→ **To do**
Print the listing below exactly.

---*---

(* ===== verification/TcpTimelineFacts.v ===== *)
(** The timeline of a TCP endpoint as a refinement of a log: over any run the events
    handed to the sink are numbered from one without a gap, nothing follows the last
    number, and every metric is the (saturated) tally of the log. *)

From S2P Require Import Prelude Pdu DeviceId DeviceIdTolerant TcpAdu TcpOwner TcpTimeline.

(** * Runs *)

Inductive timeline_op : Type :=
| OpRecord (kind : TCPTransportEventKind) (fields : tcpEventFields) (now : Z)
| OpForget (requestID : Z).

(** The events with a number, in order. *)
Fixpoint timeline_run (t : tcpEndpointTimeline) (ops : list timeline_op)
    : tcpEndpointTimeline * list TCPTransportEvent :=
  match ops with
  | [] => (t, [])
  | OpRecord kind fields now :: ops =>
      let '(t, event) := record t kind fields now in
      let '(t, log) := timeline_run t ops in
      (t, if te_Sequence event =? 0 then log else event :: log)
  | OpForget requestID :: ops => timeline_run (forgetEnqueue t requestID) ops
  end.

(** * Tallies *)

Definition tally (weight : TCPTransportEvent -> Z) (log : list TCPTransportEvent) : Z :=
  foldr (fun e n => weight e + n) 0 log.

Definition saturated (n : Z) : Z := Z.min n MaxUint64.

Lemma tally_snoc weight log e : tally weight (log ++ [e]) = tally weight log + weight e.
Proof. induction log as [|x log IH]; cbn; [lia|]. unfold tally in *. lia. Qed.

Lemma tally_nonneg weight log : (forall e, 0 <= weight e) -> 0 <= tally weight log.
Proof. intros H. induction log as [|x log IH]; cbn; [lia|]. unfold tally in *. specialize (H x). lia. Qed.

Lemma saturating_add_saturated n d : 0 <= n -> 0 <= d -> saturatingAdd (saturated n) d = saturated (n + d).
Proof.
  intros Hn Hd. unfold saturatingAdd, saturated, MaxUint64. destruct (d =? 0) eqn:E; bool_hyps; [f_equal; lia|].
  case_test; bool_hyps; lia.
Qed.

(** * What each event counts for *)

Definition of_kind (k : TCPTransportEventKind) (e : TCPTransportEvent) : bool := bool_decide (te_Kind e = k).

Definition one (b : bool) : Z := if b then 1 else 0.

Definition retry_weight (e : TCPTransportEvent) : Z :=
  one (of_kind TCPEventAdmission e && String.eqb (ef_Detail (te_fields e)) "retry_admitted").
Definition coalesced (e : TCPTransportEvent) : bool :=
  of_kind TCPEventCoalescing e && (ef_LogicalViewCount (te_fields e) >=? 2).
Definition views_weight (e : TCPTransportEvent) : Z :=
  if coalesced e then ef_LogicalViewCount (te_fields e) else 0.
Definition savings_weight (e : TCPTransportEvent) : Z :=
  if coalesced e then ef_LogicalViewCount (te_fields e) - 1 else 0.
Definition gap_weight (e : TCPTransportEvent) : Z :=
  one (of_kind TCPEventRequestTimerFire e || of_kind TCPEventResponseTimerFire e).
Definition oversize_weight (e : TCPTransportEvent) : Z :=
  one (of_kind TCPEventResponseReceive e && String.eqb (ef_Detail (te_fields e)) tcpOversizePDUDetail).
Definition outcome_weight (o : WireOutcome) (e : TCPTransportEvent) : Z :=
  one (of_kind TCPEventResponseReceive e && bool_decide (ef_WireOutcome (te_fields e) = Some o)).
Definition panic_weight (sink : option (TCPTransportEvent -> bool)) (e : TCPTransportEvent) : Z :=
  match sink with Some panics => one (panics e) | None => 0 end.

(** The counters are the tallies of the log. *)
Record tallied (sink : option (TCPTransportEvent -> bool)) (log : list TCPTransportEvent)
    (m : TCPEndpointMetrics) : Prop := mkTallied {
  ta_services : em_QueueServices m = saturated (tally (fun e => one (of_kind TCPEventQueueService e)) log);
  ta_physical : em_CoalescedPhysicalReads m = saturated (tally (fun e => one (coalesced e)) log);
  ta_views : em_CoalescedLogicalViews m = saturated (tally views_weight log);
  ta_savings : em_CoalescedWireReadSavings m = saturated (tally savings_weight log);
  ta_retries : em_Retries m = saturated (tally retry_weight log);
  ta_request : em_RequestTimeouts m = saturated (tally (fun e => one (of_kind TCPEventRequestTimerFire e)) log);
  ta_response : em_ResponseTimeouts m = saturated (tally (fun e => one (of_kind TCPEventResponseTimerFire e)) log);
  ta_reconnects : em_Reconnects m = saturated (tally (fun e => one (of_kind TCPEventReconnect e)) log);
  ta_cancellations : em_Cancellations m = saturated (tally (fun e => one (of_kind TCPEventCallerCancellation e)) log);
  ta_gaps : em_SourceObservationGaps m = saturated (tally gap_weight log);
  ta_panics : em_EventSinkPanics m = saturated (tally (panic_weight sink) log);
  ta_success : rm_SuccessfulData (em_Responses m) = saturated (tally (outcome_weight WireSuccessfulData) log);
  ta_exception : rm_ProtocolException (em_Responses m) = saturated (tally (outcome_weight WireProtocolException) log);
  ta_malformed : rm_MalformedResponse (em_Responses m) = saturated (tally (outcome_weight WireMalformedResponse) log);
  ta_late : rm_LateAfterAbandonment (em_Responses m) = saturated (tally (outcome_weight WireLateAfterAbandonment) log);
  ta_dropped : rm_DroppedUncorrelated (em_Responses m) = saturated (tally (outcome_weight WireDroppedUncorrelated) log);
  ta_oversize : em_OversizePDUResponses m = saturated (tally oversize_weight log)
}.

---*---

→ **Exercise response**
(* ===== verification/TcpTimelineFacts.v ===== *)
(** The timeline of a TCP endpoint as a refinement of a log: over any run the events
    handed to the sink are numbered from one without a gap, nothing follows the last
    number, and every metric is the (saturated) tally of the log. *)

From S2P Require Import Prelude Pdu DeviceId DeviceIdTolerant TcpAdu TcpOwner TcpTimeline.

(** * Runs *)

Inductive timeline_op : Type :=
| OpRecord (kind : TCPTransportEventKind) (fields : tcpEventFields) (now : Z)
| OpForget (requestID : Z).

(** The events with a number, in order. *)
Fixpoint timeline_run (t : tcpEndpointTimeline) (ops : list timeline_op)
    : tcpEndpointTimeline * list TCPTransportEvent :=
  match ops with
  | [] => (t, [])
  | OpRecord kind fields now :: ops =>
      let '(t, event) := record t kind fields now in
      let '(t, log) := timeline_run t ops in
      (t, if te_Sequence event =? 0 then log else event :: log)
  | OpForget requestID :: ops => timeline_run (forgetEnqueue t requestID) ops
  end.

(** * Tallies *)

Definition tally (weight : TCPTransportEvent -> Z) (log : list TCPTransportEvent) : Z :=
  foldr (fun e n => weight e + n) 0 log.

Definition saturated (n : Z) : Z := Z.min n MaxUint64.

Lemma tally_snoc weight log e : tally weight (log ++ [e]) = tally weight log + weight e.
Proof. induction log as [|x log IH]; cbn; [lia|]. unfold tally in *. lia. Qed.

Lemma tally_nonneg weight log : (forall e, 0 <= weight e) -> 0 <= tally weight log.
Proof. intros H. induction log as [|x log IH]; cbn; [lia|]. unfold tally in *. specialize (H x). lia. Qed.

Lemma saturating_add_saturated n d : 0 <= n -> 0 <= d -> saturatingAdd (saturated n) d = saturated (n + d).
Proof.
  intros Hn Hd. unfold saturatingAdd, saturated, MaxUint64. destruct (d =? 0) eqn:E; bool_hyps; [f_equal; lia|].
  case_test; bool_hyps; lia.
Qed.

(** * What each event counts for *)

Definition of_kind (k : TCPTransportEventKind) (e : TCPTransportEvent) : bool := bool_decide (te_Kind e = k).

Definition one (b : bool) : Z := if b then 1 else 0.

Definition retry_weight (e : TCPTransportEvent) : Z :=
  one (of_kind TCPEventAdmission e && String.eqb (ef_Detail (te_fields e)) "retry_admitted").
Definition coalesced (e : TCPTransportEvent) : bool :=
  of_kind TCPEventCoalescing e && (ef_LogicalViewCount (te_fields e) >=? 2).
Definition views_weight (e : TCPTransportEvent) : Z :=
  if coalesced e then ef_LogicalViewCount (te_fields e) else 0.
Definition savings_weight (e : TCPTransportEvent) : Z :=
  if coalesced e then ef_LogicalViewCount (te_fields e) - 1 else 0.
Definition gap_weight (e : TCPTransportEvent) : Z :=
  one (of_kind TCPEventRequestTimerFire e || of_kind TCPEventResponseTimerFire e).
Definition oversize_weight (e : TCPTransportEvent) : Z :=
  one (of_kind TCPEventResponseReceive e && String.eqb (ef_Detail (te_fields e)) tcpOversizePDUDetail).
Definition outcome_weight (o : WireOutcome) (e : TCPTransportEvent) : Z :=
  one (of_kind TCPEventResponseReceive e && bool_decide (ef_WireOutcome (te_fields e) = Some o)).
Definition panic_weight (sink : option (TCPTransportEvent -> bool)) (e : TCPTransportEvent) : Z :=
  match sink with Some panics => one (panics e) | None => 0 end.

(** The counters are the tallies of the log. *)
Record tallied (sink : option (TCPTransportEvent -> bool)) (log : list TCPTransportEvent)
    (m : TCPEndpointMetrics) : Prop := mkTallied {
  ta_services : em_QueueServices m = saturated (tally (fun e => one (of_kind TCPEventQueueService e)) log);
  ta_physical : em_CoalescedPhysicalReads m = saturated (tally (fun e => one (coalesced e)) log);
  ta_views : em_CoalescedLogicalViews m = saturated (tally views_weight log);
  ta_savings : em_CoalescedWireReadSavings m = saturated (tally savings_weight log);
  ta_retries : em_Retries m = saturated (tally retry_weight log);
  ta_request : em_RequestTimeouts m = saturated (tally (fun e => one (of_kind TCPEventRequestTimerFire e)) log);
  ta_response : em_ResponseTimeouts m = saturated (tally (fun e => one (of_kind TCPEventResponseTimerFire e)) log);
  ta_reconnects : em_Reconnects m = saturated (tally (fun e => one (of_kind TCPEventReconnect e)) log);
  ta_cancellations : em_Cancellations m = saturated (tally (fun e => one (of_kind TCPEventCallerCancellation e)) log);
  ta_gaps : em_SourceObservationGaps m = saturated (tally gap_weight log);
  ta_panics : em_EventSinkPanics m = saturated (tally (panic_weight sink) log);
  ta_success : rm_SuccessfulData (em_Responses m) = saturated (tally (outcome_weight WireSuccessfulData) log);
  ta_exception : rm_ProtocolException (em_Responses m) = saturated (tally (outcome_weight WireProtocolException) log);
  ta_malformed : rm_MalformedResponse (em_Responses m) = saturated (tally (outcome_weight WireMalformedResponse) log);
  ta_late : rm_LateAfterAbandonment (em_Responses m) = saturated (tally (outcome_weight WireLateAfterAbandonment) log);
  ta_dropped : rm_DroppedUncorrelated (em_Responses m) = saturated (tally (outcome_weight WireDroppedUncorrelated) log);
  ta_oversize : em_OversizePDUResponses m = saturated (tally oversize_weight log)
}.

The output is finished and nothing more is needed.